Directions. All lines in the entries below that hold "Hlen" make up the answer.

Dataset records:

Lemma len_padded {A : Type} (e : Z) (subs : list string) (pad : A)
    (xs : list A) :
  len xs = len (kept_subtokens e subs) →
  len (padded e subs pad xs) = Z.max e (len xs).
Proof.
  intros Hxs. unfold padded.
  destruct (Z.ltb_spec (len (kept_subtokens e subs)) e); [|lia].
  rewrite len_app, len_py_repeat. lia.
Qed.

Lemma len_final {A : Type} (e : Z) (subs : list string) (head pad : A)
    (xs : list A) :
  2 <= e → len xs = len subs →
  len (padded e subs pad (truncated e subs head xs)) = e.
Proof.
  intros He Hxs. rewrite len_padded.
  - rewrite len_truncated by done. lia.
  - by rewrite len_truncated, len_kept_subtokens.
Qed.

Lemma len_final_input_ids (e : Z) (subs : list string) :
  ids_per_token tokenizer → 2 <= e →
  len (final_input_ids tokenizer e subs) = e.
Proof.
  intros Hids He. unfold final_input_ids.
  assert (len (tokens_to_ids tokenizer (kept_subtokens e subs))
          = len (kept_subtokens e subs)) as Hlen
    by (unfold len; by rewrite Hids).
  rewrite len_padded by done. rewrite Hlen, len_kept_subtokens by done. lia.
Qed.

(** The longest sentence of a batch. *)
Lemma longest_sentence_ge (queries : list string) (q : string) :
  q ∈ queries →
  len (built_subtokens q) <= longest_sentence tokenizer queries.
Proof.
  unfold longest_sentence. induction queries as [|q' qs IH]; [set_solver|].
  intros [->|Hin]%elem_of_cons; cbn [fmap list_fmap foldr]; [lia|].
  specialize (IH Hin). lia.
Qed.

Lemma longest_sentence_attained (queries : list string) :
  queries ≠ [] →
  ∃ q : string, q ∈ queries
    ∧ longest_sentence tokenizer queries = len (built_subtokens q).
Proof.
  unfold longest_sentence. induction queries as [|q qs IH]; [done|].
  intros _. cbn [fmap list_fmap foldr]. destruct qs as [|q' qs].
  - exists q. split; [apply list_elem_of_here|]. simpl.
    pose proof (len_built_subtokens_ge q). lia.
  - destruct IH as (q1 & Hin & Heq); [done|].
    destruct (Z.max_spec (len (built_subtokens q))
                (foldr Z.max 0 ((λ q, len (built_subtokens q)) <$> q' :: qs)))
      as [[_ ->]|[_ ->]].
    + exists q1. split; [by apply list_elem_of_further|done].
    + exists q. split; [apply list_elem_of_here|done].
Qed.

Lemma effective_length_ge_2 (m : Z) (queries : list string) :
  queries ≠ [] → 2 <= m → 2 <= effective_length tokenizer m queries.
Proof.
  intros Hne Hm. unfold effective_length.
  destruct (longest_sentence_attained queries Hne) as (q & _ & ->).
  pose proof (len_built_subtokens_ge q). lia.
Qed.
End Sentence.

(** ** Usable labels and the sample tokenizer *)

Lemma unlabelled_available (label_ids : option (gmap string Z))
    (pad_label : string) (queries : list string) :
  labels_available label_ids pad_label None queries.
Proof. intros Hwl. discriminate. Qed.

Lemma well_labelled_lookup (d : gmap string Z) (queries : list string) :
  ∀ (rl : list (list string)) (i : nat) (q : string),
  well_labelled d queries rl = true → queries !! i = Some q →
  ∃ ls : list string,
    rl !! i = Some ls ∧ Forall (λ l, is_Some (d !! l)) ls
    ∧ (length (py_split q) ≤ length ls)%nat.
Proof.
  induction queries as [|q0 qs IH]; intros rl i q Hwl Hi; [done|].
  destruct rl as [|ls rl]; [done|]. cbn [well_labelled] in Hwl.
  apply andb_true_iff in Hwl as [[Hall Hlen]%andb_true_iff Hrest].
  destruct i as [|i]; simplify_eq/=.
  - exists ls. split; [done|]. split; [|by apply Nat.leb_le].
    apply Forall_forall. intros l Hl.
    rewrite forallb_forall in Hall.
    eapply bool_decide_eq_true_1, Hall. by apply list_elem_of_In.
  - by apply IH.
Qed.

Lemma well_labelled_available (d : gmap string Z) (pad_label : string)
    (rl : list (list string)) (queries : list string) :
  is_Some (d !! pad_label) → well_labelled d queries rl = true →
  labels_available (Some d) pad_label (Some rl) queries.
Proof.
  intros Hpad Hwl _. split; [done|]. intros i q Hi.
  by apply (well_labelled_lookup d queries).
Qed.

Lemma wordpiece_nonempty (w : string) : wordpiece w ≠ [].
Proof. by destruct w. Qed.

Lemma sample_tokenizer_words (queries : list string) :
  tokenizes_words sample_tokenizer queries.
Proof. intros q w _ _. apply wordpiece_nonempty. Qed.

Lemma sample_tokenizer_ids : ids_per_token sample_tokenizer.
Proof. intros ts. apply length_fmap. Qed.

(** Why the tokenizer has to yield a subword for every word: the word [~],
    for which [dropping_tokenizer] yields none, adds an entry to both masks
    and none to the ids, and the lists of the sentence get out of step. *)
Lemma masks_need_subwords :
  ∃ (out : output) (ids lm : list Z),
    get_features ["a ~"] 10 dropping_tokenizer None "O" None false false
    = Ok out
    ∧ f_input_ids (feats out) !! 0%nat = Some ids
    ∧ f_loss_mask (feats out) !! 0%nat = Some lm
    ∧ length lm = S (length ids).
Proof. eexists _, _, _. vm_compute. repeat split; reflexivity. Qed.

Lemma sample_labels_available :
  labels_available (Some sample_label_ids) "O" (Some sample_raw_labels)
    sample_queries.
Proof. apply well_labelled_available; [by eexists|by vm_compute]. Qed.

* * *

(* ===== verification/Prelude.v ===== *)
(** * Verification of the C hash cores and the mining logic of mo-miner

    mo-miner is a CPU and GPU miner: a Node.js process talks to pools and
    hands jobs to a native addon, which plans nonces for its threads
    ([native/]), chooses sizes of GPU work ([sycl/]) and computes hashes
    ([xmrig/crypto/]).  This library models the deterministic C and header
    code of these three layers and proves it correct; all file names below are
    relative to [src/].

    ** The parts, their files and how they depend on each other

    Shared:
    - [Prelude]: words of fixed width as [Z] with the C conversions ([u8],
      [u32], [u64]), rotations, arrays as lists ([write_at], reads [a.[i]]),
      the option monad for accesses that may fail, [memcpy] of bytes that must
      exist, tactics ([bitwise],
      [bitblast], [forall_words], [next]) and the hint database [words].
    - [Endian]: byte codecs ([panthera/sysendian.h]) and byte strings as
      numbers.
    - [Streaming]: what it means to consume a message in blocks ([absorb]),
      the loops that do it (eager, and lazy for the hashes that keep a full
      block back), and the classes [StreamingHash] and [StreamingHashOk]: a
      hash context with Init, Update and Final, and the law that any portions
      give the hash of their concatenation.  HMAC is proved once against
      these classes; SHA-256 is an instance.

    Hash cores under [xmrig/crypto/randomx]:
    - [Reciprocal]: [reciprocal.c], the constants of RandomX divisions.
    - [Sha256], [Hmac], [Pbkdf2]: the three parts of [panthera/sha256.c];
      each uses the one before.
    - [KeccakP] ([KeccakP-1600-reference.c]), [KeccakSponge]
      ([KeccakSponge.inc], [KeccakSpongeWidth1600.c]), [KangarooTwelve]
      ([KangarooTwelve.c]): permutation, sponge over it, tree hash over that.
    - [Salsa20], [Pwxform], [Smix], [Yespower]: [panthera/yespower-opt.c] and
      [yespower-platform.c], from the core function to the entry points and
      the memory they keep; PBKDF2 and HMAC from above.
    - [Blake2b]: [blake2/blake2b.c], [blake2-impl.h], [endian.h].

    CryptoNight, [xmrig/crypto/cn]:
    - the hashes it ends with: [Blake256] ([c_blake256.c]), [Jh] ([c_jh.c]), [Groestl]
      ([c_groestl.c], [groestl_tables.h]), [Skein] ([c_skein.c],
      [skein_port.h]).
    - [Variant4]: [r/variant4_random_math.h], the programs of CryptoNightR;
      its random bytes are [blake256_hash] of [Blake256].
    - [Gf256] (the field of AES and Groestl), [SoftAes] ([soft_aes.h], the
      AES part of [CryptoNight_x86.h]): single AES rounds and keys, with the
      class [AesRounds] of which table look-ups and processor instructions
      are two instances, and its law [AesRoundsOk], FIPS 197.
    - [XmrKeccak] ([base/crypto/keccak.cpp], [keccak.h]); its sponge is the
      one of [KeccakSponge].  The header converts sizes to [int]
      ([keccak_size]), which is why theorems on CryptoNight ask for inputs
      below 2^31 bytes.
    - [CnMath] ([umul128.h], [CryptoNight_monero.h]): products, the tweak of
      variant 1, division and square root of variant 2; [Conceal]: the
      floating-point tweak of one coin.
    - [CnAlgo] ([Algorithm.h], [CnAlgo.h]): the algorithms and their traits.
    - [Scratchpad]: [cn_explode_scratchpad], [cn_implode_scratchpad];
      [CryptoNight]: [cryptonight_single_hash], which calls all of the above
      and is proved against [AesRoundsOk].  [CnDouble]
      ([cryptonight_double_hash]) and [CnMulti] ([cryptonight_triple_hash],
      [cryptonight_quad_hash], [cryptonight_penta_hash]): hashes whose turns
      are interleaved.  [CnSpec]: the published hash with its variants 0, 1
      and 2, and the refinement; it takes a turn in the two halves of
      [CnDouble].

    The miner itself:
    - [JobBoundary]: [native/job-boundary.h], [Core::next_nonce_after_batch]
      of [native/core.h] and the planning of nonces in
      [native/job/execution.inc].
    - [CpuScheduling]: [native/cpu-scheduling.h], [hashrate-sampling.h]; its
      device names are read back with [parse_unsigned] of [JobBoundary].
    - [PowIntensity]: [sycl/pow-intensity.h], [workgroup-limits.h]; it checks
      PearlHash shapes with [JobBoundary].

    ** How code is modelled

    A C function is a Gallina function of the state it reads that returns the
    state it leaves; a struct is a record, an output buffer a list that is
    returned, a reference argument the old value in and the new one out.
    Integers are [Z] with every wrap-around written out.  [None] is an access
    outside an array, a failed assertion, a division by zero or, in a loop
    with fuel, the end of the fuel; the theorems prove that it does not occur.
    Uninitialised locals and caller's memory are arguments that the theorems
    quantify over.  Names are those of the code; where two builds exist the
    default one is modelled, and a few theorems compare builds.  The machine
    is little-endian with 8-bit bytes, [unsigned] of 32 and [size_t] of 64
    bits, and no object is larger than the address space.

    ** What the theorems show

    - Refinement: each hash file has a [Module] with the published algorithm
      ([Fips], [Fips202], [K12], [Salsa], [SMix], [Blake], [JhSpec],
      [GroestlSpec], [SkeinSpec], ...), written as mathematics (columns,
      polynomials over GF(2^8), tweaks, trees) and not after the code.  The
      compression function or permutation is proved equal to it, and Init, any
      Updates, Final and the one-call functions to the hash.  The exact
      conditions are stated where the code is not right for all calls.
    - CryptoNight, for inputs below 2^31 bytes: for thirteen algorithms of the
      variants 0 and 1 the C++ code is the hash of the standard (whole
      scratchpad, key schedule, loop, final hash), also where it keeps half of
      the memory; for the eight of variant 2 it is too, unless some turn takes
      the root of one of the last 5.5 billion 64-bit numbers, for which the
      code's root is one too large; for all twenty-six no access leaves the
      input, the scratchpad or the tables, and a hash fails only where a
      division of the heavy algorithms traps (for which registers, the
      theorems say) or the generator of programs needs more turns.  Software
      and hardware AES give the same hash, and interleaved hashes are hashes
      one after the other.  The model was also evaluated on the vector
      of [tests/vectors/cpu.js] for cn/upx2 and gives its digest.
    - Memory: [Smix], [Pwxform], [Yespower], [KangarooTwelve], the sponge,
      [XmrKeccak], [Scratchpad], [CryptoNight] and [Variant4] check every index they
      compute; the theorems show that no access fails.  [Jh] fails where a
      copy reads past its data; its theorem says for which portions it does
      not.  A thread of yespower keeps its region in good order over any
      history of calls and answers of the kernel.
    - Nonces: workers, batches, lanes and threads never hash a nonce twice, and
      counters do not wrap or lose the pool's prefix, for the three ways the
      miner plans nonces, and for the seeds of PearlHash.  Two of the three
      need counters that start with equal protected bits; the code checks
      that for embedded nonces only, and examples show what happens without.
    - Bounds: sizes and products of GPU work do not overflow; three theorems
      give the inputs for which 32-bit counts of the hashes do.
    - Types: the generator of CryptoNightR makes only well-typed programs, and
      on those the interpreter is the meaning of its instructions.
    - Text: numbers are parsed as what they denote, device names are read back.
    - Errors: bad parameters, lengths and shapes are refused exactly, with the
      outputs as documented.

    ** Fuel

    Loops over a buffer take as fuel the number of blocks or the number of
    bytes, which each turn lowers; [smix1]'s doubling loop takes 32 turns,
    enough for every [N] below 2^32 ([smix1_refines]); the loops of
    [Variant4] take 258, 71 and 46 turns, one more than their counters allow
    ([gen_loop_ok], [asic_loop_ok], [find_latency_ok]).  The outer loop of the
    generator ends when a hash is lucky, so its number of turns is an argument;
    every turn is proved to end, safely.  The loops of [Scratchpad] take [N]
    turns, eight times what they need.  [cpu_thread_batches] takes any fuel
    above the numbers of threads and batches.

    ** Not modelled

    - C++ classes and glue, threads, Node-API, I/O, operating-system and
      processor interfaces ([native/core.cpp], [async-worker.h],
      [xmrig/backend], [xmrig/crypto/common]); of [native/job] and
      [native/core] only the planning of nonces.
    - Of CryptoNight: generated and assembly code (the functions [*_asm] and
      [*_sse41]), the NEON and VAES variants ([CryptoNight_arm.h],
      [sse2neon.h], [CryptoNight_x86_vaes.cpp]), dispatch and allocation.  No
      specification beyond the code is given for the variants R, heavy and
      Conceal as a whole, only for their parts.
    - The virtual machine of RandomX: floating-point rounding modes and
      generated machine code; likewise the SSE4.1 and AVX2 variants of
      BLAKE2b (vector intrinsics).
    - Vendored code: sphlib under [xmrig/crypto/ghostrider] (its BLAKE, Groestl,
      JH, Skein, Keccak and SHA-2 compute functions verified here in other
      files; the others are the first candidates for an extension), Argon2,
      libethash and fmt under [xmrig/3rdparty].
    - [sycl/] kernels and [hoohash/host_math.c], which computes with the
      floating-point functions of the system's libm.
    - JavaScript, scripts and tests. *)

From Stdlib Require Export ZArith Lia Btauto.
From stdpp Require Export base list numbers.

Response for this exercise.
          = len (kept_subtokens e subs)) as Hlen
  rewrite len_padded by done. rewrite Hlen, len_kept_subtokens by done. lia.
  apply andb_true_iff in Hwl as [[Hall Hlen]%andb_true_iff Hrest].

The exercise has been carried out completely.